この研究では、69頭の患馬うち6頭が、背側前面骨折(Dorsal frontal fracture)を呈し、このうち一頭に対しては螺子固定術を介しての外科的療法、残りの5頭に対しては保存性療法が選択されました。そして、この6頭の患馬の生存率は100%(6/6頭)で、競走復帰率は67%(4/6頭)であったことが報告されています。馬の基節骨の背側前面骨折においては、骨折片のサイズや位置によっては、関節鏡手術を介しての骨片除去が可能である場合もありうると考えられました。
この研究では、69頭の患馬うち3頭が、遠位関節部骨折(Distal joint fracture)を呈し、この全頭に対して螺子固定術を介しての外科的療法が選択されました。そして、この3頭の患馬の生存率は100%(3/3頭)で、競走復帰率は67%(2/3頭)であったことが報告されています。馬の基節骨の遠位関節部骨折においては、プレート固定を介しての冠関節固定術(Pastern arthrodesis)も、治療法の選択肢の一つとして検討されるべきであると考えられました。
この研究では、69頭の患馬うち4頭が、底側隆起骨折(Plantar process fracture)を呈し、このうち3頭に対しては骨片摘出(Fragment removal)を介しての外科的療法、残りの一頭に対しては保存性療法が選択されました。そして、この4頭の患馬の生存率は75%(3/4頭)で、競走復帰率は50%(2/4頭)であったことが報告されています。馬の基節骨における底側隆起骨折は、分離骨化中心(Separate center of ossification)との鑑別を慎重に行うことが大切で、また、重度の跛行を呈する症例はそれほど多くないことから、偶発的に発見(Incidental finding)される場合もありうると考えられました。

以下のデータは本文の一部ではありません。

(** * DubeBox: a Flask front end over a Redis key-value store

    A shallow embedding of [app.py].  The module reads its Redis address
    from the process environment, builds one shared client [r], and
    registers three views: [home], [set_value] and [get_value].  The views
    are modelled as computations over the state of the Redis server that
    [r] talks to; an exception raised by the client propagates through the
    view, exactly as in the Python code, which has no [try] block. *)

From Stdlib Require Import ZArith NArith String Ascii List Lia.
From Stdlib Require Import DecimalString DecimalN DecimalPos DecimalFacts.
From stdpp Require Import gmap strings fin_maps.

Local Open Scope Z_scope.
Local Open Scope string_scope.

(** ** Exceptions and outcomes *)

(** The exceptions that can escape the code of [app.py]:
    [redis.exceptions.ConnectionError] from a client call, and
    [ValueError] from [int(...)] at import time. *)
Inductive exn : Type :=
| ConnectionError
| ValueError.

Inductive outcome (A : Type) : Type :=
| Returns (a : A)
| Raises (e : exn).

Arguments Returns {A} a.
Arguments Raises {A} e.

(** ** JSON values and HTTP responses *)

(** The fragment of JSON that the views build: [None], strings, and
    objects (Python dicts, in source order). *)
#[warnings="-register-all"]
Inductive json : Type :=
| JNull
| JString (s : string)
| JObject (fields : list (string * json)).
Lemma checker_volume_spec :
  ∃ vol, checker_volume = Some vol
    ∧ nd_dtype vol = uint8 ∧ nd_shape vol = (64, 64, 64) ∧ well_formed vol
    ∧ ∀ x y z, 0 ≤ x < 64 → 0 ≤ y < 64 → 0 ≤ z < 64 →
        getitem vol (x, y, z) = Some (default 0 (checker_cell x y z)).
Proof.
  unfold checker_volume.
  rewrite (for_each_nest3 (λ x y z a,
    if ((x / 8) mod 2 + (y / 8) mod 2 + (z / 8) mod 2) mod 2 =? 0
    then setitem a (x, y, z) 255 else Some a)).
  destruct (for_each_writes
    (λ k a, if ((k.1.1 / 8) mod 2 + (k.1.2 / 8) mod 2 + (k.2 / 8) mod 2) mod 2
               =? 0
            then setitem a (k.1.1, k.1.2, k.2) 255 else Some a)
    (λ k, k) (λ k, checker_cell k.1.1 k.1.2 k.2)
    (keys3 64 64 64) (zeros (64, 64, 64) uint8))
    as (vol & Hrun & Hdt & Hsh & Hwf & Hhit & _).
  - by apply well_formed_zeros.
  - intros [[x y] z] a _. unfold checker_cell. simpl. by destruct (_ =? 0).
  - intros k Hk. by apply in_keys3_bounds.
  - intros [[x y] z] v _. unfold checker_cell. simpl.
    destruct (_ =? 0); [|done]. intros [= <-]. unfold dtype_max. simpl. lia.
  - rewrite list_fmap_id. apply NoDup_keys3.
  - exists vol. split; [done|]. split; [done|]. split; [done|]. split; [done|].
    intros x y z Hx Hy Hz.
    rewrite (Hhit (x, y, z)) by by apply in_bounds_keys3. cbn [fst snd].
    rewrite getitem_zeros by (unfold in_bounds; cbn [fst snd]; lia).
    by destruct (checker_cell x y z).
Qed.

(** The squared distance to [center = 16], an exact integer. *)
Definition squared_distance (x y z : Z) : Z :=
  (x - 16) ^ 2 + (y - 16) ^ 2 + (z - 16) ^ 2.

(** What one iteration of the sphere loop stores, if anything
    (lines 52-54 with [center = 16], [radius = 12]). *)
Definition sphere_cell (x y z : Z) : option Z :=
  let dist := distance 16 x y z in
  if PrimFloat.ltb dist (float_of_int 12) then falloff 12 dist else None.

(** [v] is the integer part of the real number
    [4095 * (1 - sqrt d2 / 12)], stated without square roots:
    [4095 * sqrt d2 <= 12 * (4095 - v)] and
    [12 * (4094 - v) < 4095 * sqrt d2]. *)
Definition floor_of_falloff (d2 v : Z) : Prop :=
  0 ≤ v ≤ 4095
  ∧ 4095 ^ 2 * d2 ≤ (12 * (4095 - v)) ^ 2
  ∧ (v = 4095 ∨ (12 * (4094 - v)) ^ 2 < 4095 ^ 2 * d2).

Definition floor_of_falloff_b (d2 v : Z) : bool :=
  (0 <=? v) && (v <=? 4095)
  && (4095 ^ 2 * d2 <=? (12 * (4095 - v)) ^ 2)
  && ((v =? 4095) || ((12 * (4094 - v)) ^ 2 <? 4095 ^ 2 * d2)).
(** C10, as stated, fails: a rejected read of the history gives 100, and
    so does a stored history that does not parse. *)
Lemma C10_rejected_read_gives_100_not_0 :
  (fault w_unreadable (step w_unreadable) = true /\
   fst (calculateUptime "srv1" w_unreadable) = Ok 100 /\
   fst (calculateUptime "srv1" w_unreadable) <> Ok 0) /\
  (historyItems w_unparsable !! "srv1" = Some Malformed /\
   fst (calculateUptime "srv1" w_unparsable) = Ok 100 /\
   fst (calculateUptime "srv1" w_unparsable) <> Ok 0).
Proof. vm_compute. repeat split; discriminate. Qed.

(** C10, amended.  When the read of the history rejects, or the stored
    text does not parse, [getHealthHistory] drops the failure and yields the
    empty history: [calculateUptime] returns 100, the value of an empty
    window, and its own handler (which returns 0) is not reached.  A target
    whose stored history does not parse gets 100 in the status that the check
    assembles, and stores when the store answers. *)
Theorem C10_failed_history_read_gives_100 (serverId : string) (w : World) :
  (fault w (step w) = true \/ stored_history w serverId = None ->
   fst (calculateUptime serverId w) = Ok 100) /\
  (forall test server,
     stored_history w serverId = None -> NoFaults w ->
     exists hs,
       fst (checkServerHealth test serverId server w) = Ok hs /\
       stored_status (snd (checkServerHealth test serverId server w)) serverId = Some hs /\
       ServerHealthStatus.uptimePercentage hs = 100).
Proof.
  split.
  - intros H. rewrite calculateUptime_run. simpl.
    destruct H as [-> | H]; [reflexivity|].
    rewrite H. destruct (fault w (step w)); reflexivity.
  - intros test server Hnone N.
    destruct (checkServerHealth_facts test serverId server w)
      as (res & w' & hs & prev & entry & appended & sent & E & Facts).
    rewrite E. simpl. facts_of Facts.
    destruct (Hnofaults N) as (-> & _ & Hst & _).
    exists hs. split; [reflexivity|].
    split; [exact (stored_status_insert _ _ _ _ Hst)|exact (Hunparsable Hnone)].
Qed.

Lemma C10_witness :
  fault w_unreadable (step w_unreadable) = true /\
  fst (calculateUptime "srv1" w_unreadable) = Ok 100.
Proof.
  split; [reflexivity|].
  apply (C10_failed_history_read_gives_100 "srv1" w_unreadable).
  left. reflexivity.
Defined.

(** C3 (the code departs from it).  [calculateUptime] fetches the history
    with the default limit of [getHealthHistory], 100 records.  The target
    has 199 retained records, all inside the 24-hour window: 100 failures,
    then 99 successes.  After one more check, 200 records are retained, all
    inside the window.  When the check ends [online] the stored uptime is
    100, and over all retained records it is 50; when the check ends [error]
    the stored uptime is 99, and over all retained records it is 50 again
    (49.5 rounded). *)
Theorem C3_uptime_counts_only_the_last_100 :
  let stored_and_all test :=
    match checkServerHealth test "srv1" srv1 w_busy with
    | (Ok hs, w') =>
        match stored_status w' "srv1", stored_history w' "srv1" with
        | Some hs', Some retained =>
            if List.forallb
                 (fun entry => ServerHealthStatus.lastChecked hs - DAY_MS
                               <? HealthCheckHistory.timestamp entry) retained
            then Some (length retained,
                       ServerHealthStatus.uptimePercentage hs',
                       uptimeOf retained (ServerHealthStatus.lastChecked hs))
            else None
        | _, _ => None
        end
    | (Throw _, _) => None
    end in
  stored_and_all (SSHService_object lib_silent)
  = Some (200%nat, 100, 50) /\
  stored_and_all test_unbound = Some (200%nat, 99, 50).
Proof. vm_compute. split; reflexivity. Qed.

この研究では、69頭の患馬うち4頭が、骨端軟骨骨折(Physeal fracture)を呈し、この全頭に対して保存性療法が選択されました。そして、この4頭の患馬の生存率は100%(4/4頭)で、競走復帰率は50%(2/4頭)であったことが報告されています。若齢馬の基節骨における骨端軟骨骨折では、外科的整復が手技的に困難な症例も多いと推測されており、保存性療法の適応が推奨される場合が多いという考察がなされています。
この研究では、69頭の患馬うち一頭が、斜骨折(Oblique fracture)を呈し、螺子固定術を介しての外科的療法が選択されましたが、この患馬は持続性跛行(Persistent lameness)のため安楽死となったことが報告されています(生存率:0%、競走復帰率:0%)。